Anyway, where was I? Can we blame the simple brushstrokes of characterization on this being a movie? Or can we read into it and assume some commentary on women?

But, I was trying to talk about something bigger… That line way up top, about how being an atheist is easy, continues on a different track:

You can have a lot of fun in life but know when the party is over the party is over. When you die, you aren't truly dead, only because matter is not created or destroyed. It is only altered. You don't die but change. You become one with mother nature. As long as you are loved by someone you are still living. To live is to be in someone's mind, heart and thoughts.

Perhaps that’s Phil’s problem there at the end. He wasn’t worried about being in, say, Nancy’s mind, heart and thoughts; he just—and pardon the crudeness—wanted in her pants. She wasn’t a person to him. She was a receptacle for his urges.

One of the great things in Rubin’s original that didn’t make it through all the versions to the screen was Phil’s “god” phase. When he decides he must be a god, it isn’t just a flippant response to death. In fact, he has the wherewithal to tell Rita, “I don’t know how to be a god.” He decides that not only is he a god but he must decide what kind of a god he is, and he decides to be a benevolent god. In voiceover, he says, “Still, if I was a god, I had to act more godly.” And, one thing he says he knows: “a god wouldn’t use violence.” He says this as Ned approaches and he decides to stop punching him (he’s been punching him every morning). There’s an interesting take on deities here:

It had been so long. I couldn’t even remember who this guy is. It was like a war that generations have fought for so long, they had forgotten the cause. Gods don’t wage war. At least, I was going to be the kind of god who didn’t.

a) Phil clearly hadn’t read any books on Greek or Roman mythology or any old polytheist mythologies for that matter in his book calendar at the bed and breakfast

And, b) I like Phil’s idea of being a god.
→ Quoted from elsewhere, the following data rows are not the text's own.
Lemma ends_bind {A} (p : server_prog A) f : (∀ a, ends (f a)) → ends (pbind p f).
Proof.
  intros Hf t tr x [(e & _ & [=])|(a & t1 & t2 & -> & _ & Hr)]%runs_bind Ht. apply timely_app in Ht as (t' & _ & Ht). by eapply Hf.
Qed.

Lemma ends_finished : ends (Ret Finished).
Proof. by intros t tr x [_ [= ->]]%runs_inv _. Qed.

Lemma ends_err e : ends (Err e).
Proof. by intros t tr x [_ [=]]%runs_inv. Qed.

Lemma with_run_ends body subject k : (∀ b, ends (k b)) → ends (with_run body subject k).
Proof.
  intros Hk. unfold with_run. destruct (negb _); [apply ends_bind; intros; apply ends_finished|].
  destruct (negb _); [apply ends_bind; intros; apply ends_finished|]. apply ends_bind. intros [b|]; [apply Hk|apply ends_finished].
Qed.

(** A run does not wait forever for a sandbox: with a clock that runs forward and timers
    that do not fire early, as many attempts as the budget has milliseconds are enough, so the
    wait ends and the caller is answered ([answered_once]); the backoff may be set to zero. *)
Theorem run_wait_bounded n hs t tr x :
  waitMs (saturationWaitConfig env) ≤ Z.of_nat n →
  runs (runs_route n hs) tr (Ok x) → timely t tr → x = Finished.
Proof.
  intros Hn. revert t tr x. change (ends (runs_route n hs)).
  apply ends_bind. intros [raw|]; [|apply ends_err]. cbn zeta. apply ends_bind. intros [[required auth]|]; [|apply ends_finished].
  assert (Hreply : ∀ {A} (p : server_prog A), ends (await _ <- p; Ret Finished))
    by (intros; apply ends_bind; intros; apply ends_finished).
  destruct (_ && _ && _); [apply Hreply|]. destruct (is_true _); [destruct (_ || _); [apply Hreply|]|].
  - apply with_run_ends. intros b. do 4 (apply ends_bind; intros ?). apply Hreply.
  - apply with_run_ends. intros b. intros t tr x (now & tr1 & -> & Hr)%runs_inv [Hle Ht].
    apply runs_inv in Hr as (r & tr2 & -> & Hr). destruct r as [first|[e]]; [|by apply runs_inv in Hr as [_ [=]]].
    cbn in Hr, Ht. apply runs_bind in Hr as [(e & _ & [=])|(result & t1 & t2 & -> & Hw & Hr)].
    destruct result as [result|].
    + apply timely_app in Ht as (t' & _ & Ht). revert t' t2 x Hr Ht.
      change (ends (if isSaturated result then
        await _ <- query (Respond 503 (JSON_HEADERS ++ [("Retry-After", dec_str (retryAfterS (saturationWaitConfig env)))])
                            (Some (stringify (JObj [("status", JStr "failed"); ("reason", JStr "saturated")])))); Ret Finished
        else
          await ts <- query IsoNow;
          await w <- query (SetResult (resultKey (leaf_id (field "sessionId" b) (field "tenant" b)))
                              (toResultRecord result (default "" (as_string (field "sessionId" b))) ts));
          await _ <- ok w;
          await _ <- reply_json 200 (result_json result);
          Ret Finished)).
      destruct (isSaturated result); [apply Hreply|]. do 3 (apply ends_bind; intros ?). apply Hreply.
    + exfalso. apply runs_inv in Hr as [-> _]. rewrite app_nil_r in Ht. pose proof (wait_ends _ _ _ _ _ _ _ _ _ Hw Ht). unfold waitMs, saturationWaitConfig in Hn. lia.
Qed.
End Routes.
Like with Spider-Man, with great power comes great responsibility.

But, then again, after being reminded that Ned is annoying and an insurance salesman, Phil says, “Now I knew Rita was right. I wasn’t a god. A god didn’t need insurance. And a god wouldn’t want to kill this guy.”

And, he could have killed him. He didn’t just have to punch him every morning. He could sneak a knife out of the kitchen at the bed and breakfast, perhaps, and do much worse.

For Phil there are no consequence but those in his own head. If he had taken a turn for the dark, the violent, his destruction might have been reversed, but he’d still remember it. Or, if he did believe some god responsible for this curse, maybe he only didn’t go so far because he thought maybe that would be the day the loop ended and he would suffer the consequences. Hell, I still wonder if he’s been robbing that armored truck every day. I mean, is he still paying Mary $1000 dollars on his last day? Did he figure out a lower amount that would work just as well? Did he find a better time to show up at Mary’s house so that she would just take her normal rate? Did he somehow delay her student from ever getting to class so Mary’s desperate for whatever cash he offers? He’s got gloves on, and he only touches that bag he steals, but would there be any way he’d get caught?

I assume he’s not stealing all that cash all the time. But, the movie allows for the possibility.

If you or I were caught in a time loop, would that be enough of a trigger for an atheist to start thinking some higher power is manipulating things? Would it be enough of a trigger for a religious person to believe the whole universe was random and there couldn’t possibly be anyone in charge? Does it even matter if there’s someone in charge or no one in charge as long as we, in the immortal words of Bill and Ted and Rufus, “be excellent to each other”?

Today’s reason to repeat a day forever: to find that field where the world is too full to talk about, and lay there for a while, alone or with someone else, but quiet and appreciative of all there is around me.